• Instructions to follow
Word for word, transcribe the data below from the line with "(Move Building None);" to the line with "if is_blank t then", keeping both of those lines.

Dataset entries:
########

(* ===== verification/VesselQueue.v ===== *)
(** * VESSEL: approvals, the queue and start-up

    Models of [src/crates/agent-vessel/src/node.rs]: the rework evidence and
    counters kept in the store, [check_pr_needs_rework],
    [reconcile_github_approval], the loop of [exec], the queue [prep] hands to it
    and the loop of [reconcile]. *)
From Stdlib Require Import String.
From S2P Require Import Prelude Text Json ValueCodec Lifecycle LifecycleCodec Store Tickets Review Vessel.

(** ** Reading a queue entry *)

(** [value[key]]: null when it is missing. *)
Definition index (key : string) (v : Value) : Value := from_option id VNull (Json.get key v).

Definition entry_number (pr : Value) : option u64 := as_u64 (index "number" pr).

Definition find_entry (n : u64) (prs : list Value) : option Value :=
  snd <$> list_find (λ p, entry_number p = Some n) prs.

(** ** Choosing the approver *)

Definition opt_str_leb (a b : option string) : bool :=
  match a, b with
  | None, _ => true
  | Some _, None => false
  | Some x, Some y => String.leb x y
  end.

(** [Iterator::max_by] on the submission time: the last of the latest. *)
Definition max_by_submitted (l : list PrReview) : option PrReview :=
  match l with
  | [] => None
  | r :: l =>
      Some (fold_left (λ best x, if opt_str_leb (r_submitted_at best) (r_submitted_at x) then x else best) l r)
  end.

(** ** The queue *)

(** [prep]: the snapshot of the controller, with the pending entries whose ticket
    has reached submit since; without a snapshot all pending entries. *)
Definition value_eqb (a b : Value) : bool := bool_decide (a = b).

Definition prep_step (s : SharedStore) (effective : list Value) (pr : Value) : list Value :=
  if existsb (λ m, value_eqb (index "number" m) (index "number" pr)) effective then effective
  else
    match lifecycle s (from_option id "" (as_str (index "ticket_id" pr))) with
    | Ok lc => if bool_decide (phase lc = Submit) then effective ++ [pr] else effective
    | _ => effective
    end.

Definition effective_queue (s : SharedStore) (pending : list Value) (snapshot : option (list Value))
  : list Value :=
  match snapshot with
  | Some snapshot => fold_left (prep_step s) pending snapshot
  | None => pending
  end.

Section queue.
Context (others : nat → SharedStore → SharedStore) (clock : nat → u64).
Context (parse_from_rfc3339 : string → option Z) (max_attempts : nat).

Local Notation v_lifecycle := (v_lifecycle others).
Local Notation v_get := (v_get others).
Local Notation v_write := (v_write others).
Local Notation v_request := (v_request others).
Local Notation v_transition := (v_transition others clock).

(** ** Counters and evidence *)

Definition get_rework_evidence (n : u64) : St VState (option ReworkEvidence) :=
  sha ← v_get (address_review_dispatched_key n);
  at_ ← v_get (address_review_dispatched_at_key n);
  mret (if is_some sha || is_some at_ then Some (mkEvidence sha at_) else None).

Definition reset_address_review_attempts (n : u64) : St VState unit :=
  v_write (λ s, set s (address_review_attempts_key n) (VPosInt 0)).

Definition clear_address_review_dispatched (n : u64) : St VState unit :=
  _ ← v_write (λ s, del s (address_review_dispatched_key n));
  v_write (λ s, del s (address_review_dispatched_at_key n)).

Definition remove_from_pending_prs (n : u64) : St VState unit :=
  pending ← v_get KEY_PENDING_PRS;
  let pending : list Value := from_option id [] pending in
  v_write (λ s, set s KEY_PENDING_PRS
    (VArray (List.filter (λ pr, negb (bool_decide (entry_number pr = Some n))) pending))).

(** ** Rework *)

Definition check_pr_needs_rework (a : Answers) (pr : PrInfo) (evidence : option ReworkEvidence) : bool :=
  if has_conflicts pr || bool_decide (mergeable pr = Some false) then true
  else if bool_decide (ok (a_rework_ci a) ∈ [Some Failure; Some Error]) then true
  else
    let applicable :=
      applicable_reviews parse_from_rfc3339 (or_none (a_rework_reviews a)) (head_sha pr) evidence in
    let review_state := candidate_review_state applicable (head_sha pr) in
    if bool_decide (review_state = ChangesRequested) then true
    else if negb (bool_decide (review_state = Approved)) then
      unaddressed parse_from_rfc3339 (or_none (a_rework_comments a)) (head_sha pr) evidence
    else false.

(** ** Approvals *)

Definition clear_awaiting (ticket : string) (t : Ticket) : Ticket :=
  match tk_status t with
  | AwaitingHuman _ _ _ => if bool_decide (tk_id t = ticket) then set_status (InProgress "vessel") t else t
  | _ => t
  end.

Definition is_awaiting (ticket : string) (t : Ticket) : bool :=
  bool_decide (tk_id t = ticket) && match tk_status t with AwaitingHuman _ _ _ => true | _ => false end.

(** The tail of [reconcile_github_approval]: a ticket waiting for a human goes on. *)
Definition resume_ticket (ticket : string) : St VState unit :=
  tickets ← v_get KEY_TICKETS;
  let tickets : list Ticket := from_option id [] tickets in
  if existsb (is_awaiting ticket) tickets then
    v_write (λ s, set s KEY_TICKETS (to_value (clear_awaiting ticket <$> tickets)))
  else mret tt.

(** The verdicts [reconcile_github_approval] records: the human one, SENTINEL's if
    it is missing, and the delivery of the review. *)
Definition record_approval (ticket approver report : string) (cur : Lifecycle) : St VState Lifecycle :=
  cur ← (if is_none (pr_human cur) then
           v_transition ticket (version cur) "human"
             (Decide (review_round cur) Submit true report (revision cur) (head cur))
         else mret cur);
  cur ← (if is_none (pr_decision cur) then
           v_transition ticket (version cur) "sentinel"
             (Decide (review_round cur) Submit true
                ("Satisfied by verified testing review and GitHub approval by " +:+ approver)
                (revision cur) (head cur))
         else mret cur);
  if is_some (pr_delivery cur) then
    v_transition ticket (version cur) "sentinel" (ReviewDelivered (review_round cur))
  else mret cur.

(** The approver of exactly [h], unless a change request is open: what
    [reconcile_github_approval] takes from GitHub's reviews. *)
Definition approver_of (reviews : list PrReview) (h : string) (evidence : option ReworkEvidence)
  : option string :=
  let applicable := applicable_reviews parse_from_rfc3339 reviews h evidence in
  if existsb (λ r, bool_decide (state_enum r = ChangesRequested)) applicable then None
  else max_by_submitted (List.filter (λ r, is_authorized_head_approval r h) applicable) ≫= r_user.

Definition relies_on_rework_evidence (reviews : list PrReview) (h : string)
  (evidence : option ReworkEvidence) : bool :=
  negb (bool_decide (length (applicable_reviews parse_from_rfc3339 reviews h evidence)
                     = length (latest_review_per_user reviews))).

Definition reconcile_github_approval (reviews : result (list PrReview)) (ticket : string)
  (state : Lifecycle) (n : u64) (h : string) (evidence : option ReworkEvidence) : St VState bool :=
  if negb (bool_decide (phase state = Submit)) || (is_some (pr_human state) && is_some (pr_decision state))
  then mret false
  else
    match reviews with
    | Panic => st_lift Panic
    | Err _ => mret false
    | Ok reviews =>
        match approver_of reviews h evidence with
        | None => mret false
        | Some approver =>
            current ← v_lifecycle ticket;
            if (is_some (pr_human current) && is_some (pr_decision current))
               || negb (bool_decide (head current = Some h)) then mret false
            else if is_none (pr_decision current) && negb (is_some_and d_approved (test_decision current))
            then mret false
            else
              _ ← record_approval ticket approver
                    ("Approved on GitHub by " +:+ approver +:+ " at " +:+ h) current;
              _ ← reset_address_review_attempts n;
              _ ← (if relies_on_rework_evidence reviews h evidence then mret tt
                   else clear_address_review_dispatched n);
              _ ← resume_ticket ticket;
              mret true
        end
    end.

(** ** Processing the queue *)

Definition set_ticket_id (t : option string) (pr : PrInfo) : PrInfo :=
  mkPr (number pr) (head_sha pr) (head_branch pr) (base_branch pr) t (title pr) (body pr) (mergeable pr).

(** The end of a round of the loop: the approval gate, then [process_single_pr]. *)
Definition exec_candidate (a : Answers) (ticket : string) (state : Lifecycle) (n : u64) (pr : PrInfo)
  : St VState (option VesselOutcome) :=
  evidence ← get_rework_evidence n;
  proceed ←
    (if merge_ready state (head_sha pr) then mret true
     else
       reconciled ← reconcile_github_approval (a_approvals a) ticket state n (head_sha pr) evidence;
       ready ← (if (reconciled : bool) then
                  lc ← v_lifecycle ticket; mret (merge_ready lc (head_sha pr))
                else mret false);
       mret ((ready : bool) || check_pr_needs_rework a pr evidence));
  if (proceed : bool) then
    o ← process_single_pr others clock parse_from_rfc3339 max_attempts a pr evidence;
    mret (Some o)
  else mret None.

(** A round of the loop of [exec] after the pull request has been fetched. *)
Definition exec_ticket (a : Answers) (ticket : string) (n : u64) (pr : PrInfo)
  : St VState (option VesselOutcome) :=
  state ← v_lifecycle ticket;
  confirmed ← v_request (a_confirmed a);
  match confirmed with
  | Some sha =>
      _ ← (if bool_decide (phase state = Done) then mret state
           else v_transition ticket (version state) "vessel" (ReconcileMerged n sha));
      mret (Some (OMerged ticket n sha (title pr) (body pr)))
  | None =>
      if merge_pending state then mret None
      else if negb (bool_decide (phase state = Submit)) then mret None
      else if negb (bool_decide (head state = Some (head_sha pr))) then
        _ ← v_transition ticket (version state) "vessel" (Move Building None);
        mret None
      else exec_candidate a ticket state n pr
  end.

Definition exec_one (entry : Value) (a : Answers) : St VState (option VesselOutcome) :=
  let n := from_option id 0%N (entry_number entry) in
  if bool_decide (n = 0%N) then mret None
  else
    match a_pr a with
    | Panic => st_lift Panic
    | Err _ => mret None
    | Ok pr =>
        let ticket :=
          match as_str (index "ticket_id" entry) with Some t => Some t | None => ticket_id pr end in
        match ticket with
        | Some t =>
            if is_blank t then
              mret (Some (OUnmanaged n "PR has no lifecycle ticket; manual review and merge required"))
            else exec_ticket a t n (set_ticket_id (Some t) pr)
        | None => mret (Some (OUnmanaged n "PR has no lifecycle ticket; manual review and merge required"))
        end
    end.

(** The loop of [exec]: a [?] inside a round ends the whole batch. *)
Fixpoint exec (queue : list (Value * Answers)) : St VState (list VesselOutcome) :=
  match queue with
  | [] => mret []
  | (entry, a) :: queue =>
      o ← exec_one entry a;
      os ← exec queue;
      mret (match o with Some o => o :: os | None => os end)
  end.

(** ** Start-up *)

Definition emit_ticket_merged (ticket : string) (n : u64) (sha pr_title : string)
  (pr_body : option string) : St VState unit :=
  _ ← v_await others;
  st_modify (λ v, set_v_store
    (emit (v_store v) "vessel" "ticket_merged"
       (VObject [("ticket_id", to_value ticket); ("pr_number", to_value n); ("sha", to_value sha);
                 ("pr_title", to_value pr_title); ("pr_body", to_value pr_body)])
       (clock (v_clock v))) v).

Definition reconcile_one (entry : Value) (a : Answers) : St VState unit :=
  let n := from_option id 0%N (entry_number entry) in
  if bool_decide (n = 0%N) then mret tt
  else
    confirmed ← v_request (a_confirmed a);
    match confirmed, a_pr a with
    | Some sha, Ok pr =>
        let tid :=
          match as_str (index "ticket_id" entry), ticket_id pr with
          | Some t, _ => t
          | None, Some t => t
          | None, None => "T-" +:+ pretty n
          end in
        _ ← emit_ticket_merged tid n (head_sha pr) (title pr) None;
        state ← v_lifecycle tid;
        _ ← (if bool_decide (phase state = Done) then mret state
             else v_transition tid (version state) "vessel" (ReconcileMerged n sha));
        remove_from_pending_prs n
    | Some _, Panic => st_lift Panic
    | _, _ => mret tt
    end.

(** The loop of [reconcile]. *)
Fixpoint reconcile_pending (pending : list (Value * Answers)) : St VState unit :=
  match pending with
  | [] => mret tt
  | (entry, a) :: pending => _ ← reconcile_one entry a; reconcile_pending pending
  end.
End queue.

########

• Exercise solution
        _ ← v_transition ticket (version state) "vessel" (Move Building None);
        mret None
      else exec_candidate a ticket state n pr
  end.

Definition exec_one (entry : Value) (a : Answers) : St VState (option VesselOutcome) :=
  let n := from_option id 0%N (entry_number entry) in
  if bool_decide (n = 0%N) then mret None
  else
    match a_pr a with
    | Panic => st_lift Panic
    | Err _ => mret None
    | Ok pr =>
        let ticket :=
          match as_str (index "ticket_id" entry) with Some t => Some t | None => ticket_id pr end in
        match ticket with
        | Some t =>
            if is_blank t then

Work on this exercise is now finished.